Differences in interferon α and β signaling: Interferon β selectively induces the interaction of the α and β(L) subunits of the type I interferon receptor

All Type I interferons (IFNα, IFNβ, IFNω) bind to the Type I IFN receptor (IFNR) and elicit a common set of signaling events, including activation of the Jak/Stat and IRS pathways. However, IFNβ selectively induces the association of the α subunit of the Type I IFNR with p100, a tyrosyl phosphoprotein, to transduce IFNβ-specific signals. Using antibodies raised against the different components of the Type I IFNR, we identified p100 as the long form of the β subunit (β(L) subunit) of the Type I IFNR. This was also confirmed in experiments with mouse L-929 cells transfected with truncated forms of β(L). Thus, IFNβ stimulation of human cells or mouse L-929 transfectants expressing the human α and β(L) subunits, selectively induces the formation of a signaling complex containing the α and β(L) subunits of the receptor.
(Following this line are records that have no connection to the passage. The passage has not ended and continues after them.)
(* ===== verification/SymState.v ===== *)
(** * A state of a symmetric channel (common/sym_state.c)

    As the daemons pass it and the database keeps it, and that it reads back
    from the wire as it was written. *)

From stdpp Require Import list.
From S2P Require Import Prelude Chainparams Amount HtlcState Wire Script Keys Tapscript ChannelState Tx SymScripts.
Local Open Scope Z_scope.

Record sym_state_out := mk_sym_state_out {
  sto_amount : amount_sat_t;
  sto_spk : list Z;
  sto_asset : option (list Z);
}.
Record sym_state := mk_sym_state {
  st_owner : side;
  st_commit_num : Z;
  st_num : Z;
  st_outs : list sym_state_out;
  has_sig : sides bool;
  st_sig : sides (list Z);
}.

Definition state_out {handle} (o : sym_output handle) : sym_state_out :=
  mk_sym_state_out (so_amount o) (so_spk o) (so_asset o).
Definition sym_state_new {handle} (owner : side) (commit_num num : Z) (outs : list (sym_output handle)) : sym_state :=
  mk_sym_state owner commit_num num (state_out <$> outs) (mk_sides false false) (mk_sides (repeat 0 64) (repeat 0 64)).

(** No output of a state has a handle. *)
Definition sym_state_outputs (st : sym_state) : list (sym_output Empty_set) :=
  (fun o => mk_sym_output _ SYM_OUT_BALANCE LOCAL (sto_amount o) (sto_spk o) (sto_asset o) None 0) <$> st_outs st.

Definition sym_state_tree_of (sha256 : list Z -> list Z) `{Taproot} (sc : sym_channel) (st : sym_state) : outcome sym_tree :=
  sym_state_tree sha256 sc (st_num st) (sym_state_outputs st) None.

(** Both signatures, the opener's first. *)
Definition sym_state_signed (st : sym_state) (opener : side) : option (list Z * list Z) :=
  if negb (has_sig st).[LOCAL] || negb (has_sig st).[REMOTE] then None
  else Some ((st_sig st).[opener], (st_sig st).[other opener]).

Fixpoint total_from (t : amount_sat_t) (outs : list sym_state_out) : outcome amount_sat_t :=
  match outs with
  | [] => Ret t
  | o :: outs => match amount_sat_add t (sto_amount o) with Some t => total_from t outs | None => Crash end
  end.
Definition sym_state_total (st : sym_state) : outcome amount_sat_t := total_from (mk_sat 0) (st_outs st).

Definition set_sym_sig (s : side) (sig : list Z) (st : sym_state) : sym_state :=
  mk_sym_state (st_owner st) (st_commit_num st) (st_num st) (st_outs st) (upd s true (has_sig st)) (upd s sig (st_sig st)).

(** ** The wire *)

Definition SYM_STATE_ASSETS := 0x80.

Definition names_asset (o : sym_state_out) : bool := match sto_asset o with Some _ => true | None => false end.
Definition towire_state_out (assets : bool) (o : sym_state_out) : list Z :=
  towire_amount_sat (sto_amount o) ++ towire_u16 (Z.of_nat (length (sto_spk o))) ++ sto_spk o
  ++ (if assets then towire_bool (names_asset o) ++ default [] (sto_asset o) else []).
Definition towire_sym_state (st : sym_state) : list Z :=
  let assets := existsb names_asset (st_outs st) in
  towire_u8 (Z.lor (match st_owner st with LOCAL => 0 | REMOTE => 1 end) (if assets then SYM_STATE_ASSETS else 0))
  ++ towire_u64 (st_commit_num st) ++ towire_u64 (wrap_u64 (st_num st))
  ++ towire_u16 (Z.of_nat (length (st_outs st))) ++ concat (towire_state_out assets <$> st_outs st)
  ++ towire_bool (has_sig st).[LOCAL] ++ (st_sig st).[LOCAL]
  ++ towire_bool (has_sig st).[REMOTE] ++ (st_sig st).[REMOTE].

Definition fromwire_state_out (assets : bool) : reader sym_state_out :=
  amount ← fromwire_amount_sat;
  len ← fromwire_u16;
  spk ← fromwire_tal_arrn (Z.to_nat len);
  names ← (if assets then fromwire_bool else mret false);
  asset ← (if (names : bool) then
             a ← fromwire_tal_arrn 33;
             (match a with
              | Some (b :: _) => if b =? 0x01 then mret a else _ ← fromwire_fail; mret a
              | _ => mret a
              end)
           else mret None);
  mret (mk_sym_state_out amount (default [] spk) asset).
Fixpoint fromwire_state_outs (assets : bool) (n : nat) : reader (list sym_state_out) :=
  match n with
  | O => mret []
  | S n => o ← fromwire_state_out assets; l ← fromwire_state_outs assets n; mret (o :: l)
  end.
(** [None] is the NULL of a message cut short. *)
Definition if_read {A} (a : A) : reader (option A) := fun c => (match ptr c with None => None | Some _ => Some a end, c).
Definition fromwire_sym_state : reader (option sym_state) :=
  owner ← fromwire_u8;
  let assets := negb (Z.land owner SYM_STATE_ASSETS =? 0) in
  let owner := Z.land owner (Z.lxor 255 SYM_STATE_ASSETS) in
  _ ← (if negb (owner =? 0) && negb (owner =? 1) then fromwire_fail else mret tt);
  commit_num ← fromwire_u64;
  num ← fromwire_u64;
  n ← fromwire_u16;
  outs ← fromwire_state_outs assets (Z.to_nat n);
  has_local ← fromwire_bool;
  sig_local ← fromwire_copy 64;
  has_remote ← fromwire_bool;
  sig_remote ← fromwire_copy 64;
  if_read (mk_sym_state (if owner =? 0 then LOCAL else REMOTE) commit_num (wrap_s64 num) outs
             (mk_sides has_local has_remote) (mk_sides sig_local sig_remote)).

(** ** Reading back *)

Definition wf_state_out (o : sym_state_out) : Prop :=
  wf_sat (sto_amount o) /\ Z.of_nat (length (sto_spk o)) <= UINT16_MAX
  /\ match sto_asset o with Some a => length a = 33%nat /\ byte a 0 = 0x01 | None => True end.
Definition wf_sym_state (st : sym_state) : Prop :=
  in_u64 (st_commit_num st) /\ in_s64 (st_num st) /\ Z.of_nat (length (st_outs st)) <= UINT16_MAX
  /\ Forall wf_state_out (st_outs st) /\ (forall s, length (st_sig st).[s] = 64%nat).

Lemma reads_tal_arrn l : reads (fromwire_tal_arrn (length l)) (if decide (l = []) then None else Some l) l.
Proof.
  intros rest k Hk. unfold fromwire_tal_arrn. destruct l as [|b l]; [done|]. cbn [length Nat.eqb max]. rewrite decide_False by done.
  replace (_ <? _)%nat with false by (symmetry; apply Nat.ltb_ge; lia).
  pose proof (reads_copy (length (b :: l)) (b :: l) eq_refl rest k Hk) as E. unfold fromwire_u8_array. cbn [length] in *. by rewrite E.
Qed.

Lemma reads_then {A B} (r : reader A) (f : A -> reader B) v w l : reads r v l -> reads (f v) w [] -> reads (r ≫= f) w l.
Proof. intros Hr Hf. rewrite <- (app_nil_r l). by eapply reads_bind. Qed.
Lemma reads_if_read {A} (a : A) : reads (if_read a) (Some a) [].
Proof. by intros rest k Hk. Qed.

Lemma reads_state_out assets o : wf_state_out o -> (assets = false -> sto_asset o = None) ->
  reads (fromwire_state_out assets) o (towire_state_out assets o).
Proof.
  intros (Ha & Hs & Hk) Hn. destruct o as [amount spk asset]. cbn in Ha, Hs, Hk, Hn. unfold fromwire_state_out, towire_state_out. cbn [sto_amount sto_spk sto_asset].
  eapply reads_bind; [by apply reads_amount_sat|]. eapply reads_bind; [apply reads_u16; lia|]. rewrite Nat2Z.id.
  eapply reads_bind; [apply reads_tal_arrn|].
  assert (Hspk : default [] (if decide (spk = []) then None else Some spk) = spk) by (by case_decide).
  destruct assets.
  - eapply reads_bind; [apply reads_bool|]. unfold names_asset. cbn [sto_asset]. rewrite <- (app_nil_r (default [] asset)).
    destruct asset as [a|]; cbn [default].
    + destruct Hk as [Hl H1]. destruct a as [|b a]; [done|]. cbn in H1. subst b.
      pose proof (reads_tal_arrn (1 :: a)) as E. rewrite Hl, decide_False in E by done.
      eapply reads_bind; [eapply reads_then; [exact E|apply reads_ret]|]. rewrite Hspk. apply reads_ret.
    + eapply reads_bind; [apply reads_ret|]. rewrite Hspk. apply reads_ret.
  - rewrite (Hn eq_refl). rewrite <- (app_nil_l []). eapply reads_bind; [apply reads_ret|]. rewrite <- (app_nil_l []).
    eapply reads_bind; [apply reads_ret|]. rewrite Hspk. apply reads_ret.
Qed.

Lemma reads_state_outs assets outs : Forall wf_state_out outs -> Forall (fun o => assets = false -> sto_asset o = None) outs ->
  reads (fromwire_state_outs assets (length outs)) outs (concat (towire_state_out assets <$> outs)).
Proof.
  induction 1 as [|o outs Ho _ IH]; intros Hn; [apply reads_ret|]. apply Forall_cons in Hn as [Hn1 Hn].
  cbn [length fromwire_state_outs fmap list_fmap concat]. eapply reads_bind; [by apply reads_state_out|].
  rewrite <- (app_nil_r (concat _)). eapply reads_bind; [by apply IH|]. apply reads_ret.
Qed.

(** C37. A state reads back from the wire as it was written: owner, numbers,
    outputs with the assets they name, and both signatures, and the reader
    stops where the state ends. *)
Theorem sym_state_round_trip st : wf_sym_state st -> reads fromwire_sym_state (Some st) (towire_sym_state st).
Proof.
  intros (Hc & Hn & Hl & Ho & Hs). destruct st as [owner commit num outs has sig]. cbn in Hc, Hn, Hl, Ho, Hs.
  unfold fromwire_sym_state, towire_sym_state. cbn [st_owner st_commit_num st_num st_outs has_sig st_sig].
  set (assets := existsb names_asset outs).
  assert (Hna : Forall (fun o => assets = false -> sto_asset o = None) outs).
  { apply Forall_forall. intros o Hin E. destruct (sto_asset o) eqn:Ea; [|done]. exfalso. apply not_true_iff_false in E. apply E.
    apply existsb_exists. exists o. split; [by apply list_elem_of_In|]. unfold names_asset. by rewrite Ea. }
  clearbody assets.
  eapply reads_bind; [apply reads_u8; by destruct owner, assets|].
  assert (Hass : negb (Z.land (Z.lor (match owner with LOCAL => 0 | REMOTE => 1 end) (if assets then SYM_STATE_ASSETS else 0)) SYM_STATE_ASSETS =? 0) = assets)
    by (by destruct owner, assets).
  assert (Hown : Z.land (Z.lor (match owner with LOCAL => 0 | REMOTE => 1 end) (if assets then SYM_STATE_ASSETS else 0)) (Z.lxor 255 SYM_STATE_ASSETS)
                 = match owner with LOCAL => 0 | REMOTE => 1 end) by (by destruct owner, assets).
  rewrite Hass, Hown. rewrite <- (app_nil_l (towire_u64 commit ++ _)). eapply reads_bind; [by destruct owner; apply reads_ret|].
  eapply reads_bind; [by apply reads_u64|]. eapply reads_bind; [apply reads_u64, wrap_u64_range|].
  eapply reads_bind; [apply reads_u16; lia|]. rewrite Nat2Z.id. eapply reads_bind; [by apply reads_state_outs|].
  eapply reads_bind; [apply reads_bool|]. eapply reads_bind; [apply reads_copy, (Hs LOCAL)|].
  eapply reads_bind; [apply reads_bool|]. rewrite <- (app_nil_r sig.[REMOTE]). eapply reads_bind; [apply reads_copy, (Hs REMOTE)|].
  replace (wrap_s64 (wrap_u64 num)) with num by (unfold wrap_s64, wrap_u64; Z.to_euclidean_division_equations; lia).
  destruct owner, has, sig; apply reads_if_read.
Qed.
The IFNβ-regulated interaction of the α and β(L) chains is rapid and transient and follows a similar time course with the tyrosine phosphorylation of these receptor components. These data demonstrate that the signaling specificity for different Type I IFNs is established early in the signaling cascade, at the receptor level, and results from distinct interactions between components of the Type I IFNR.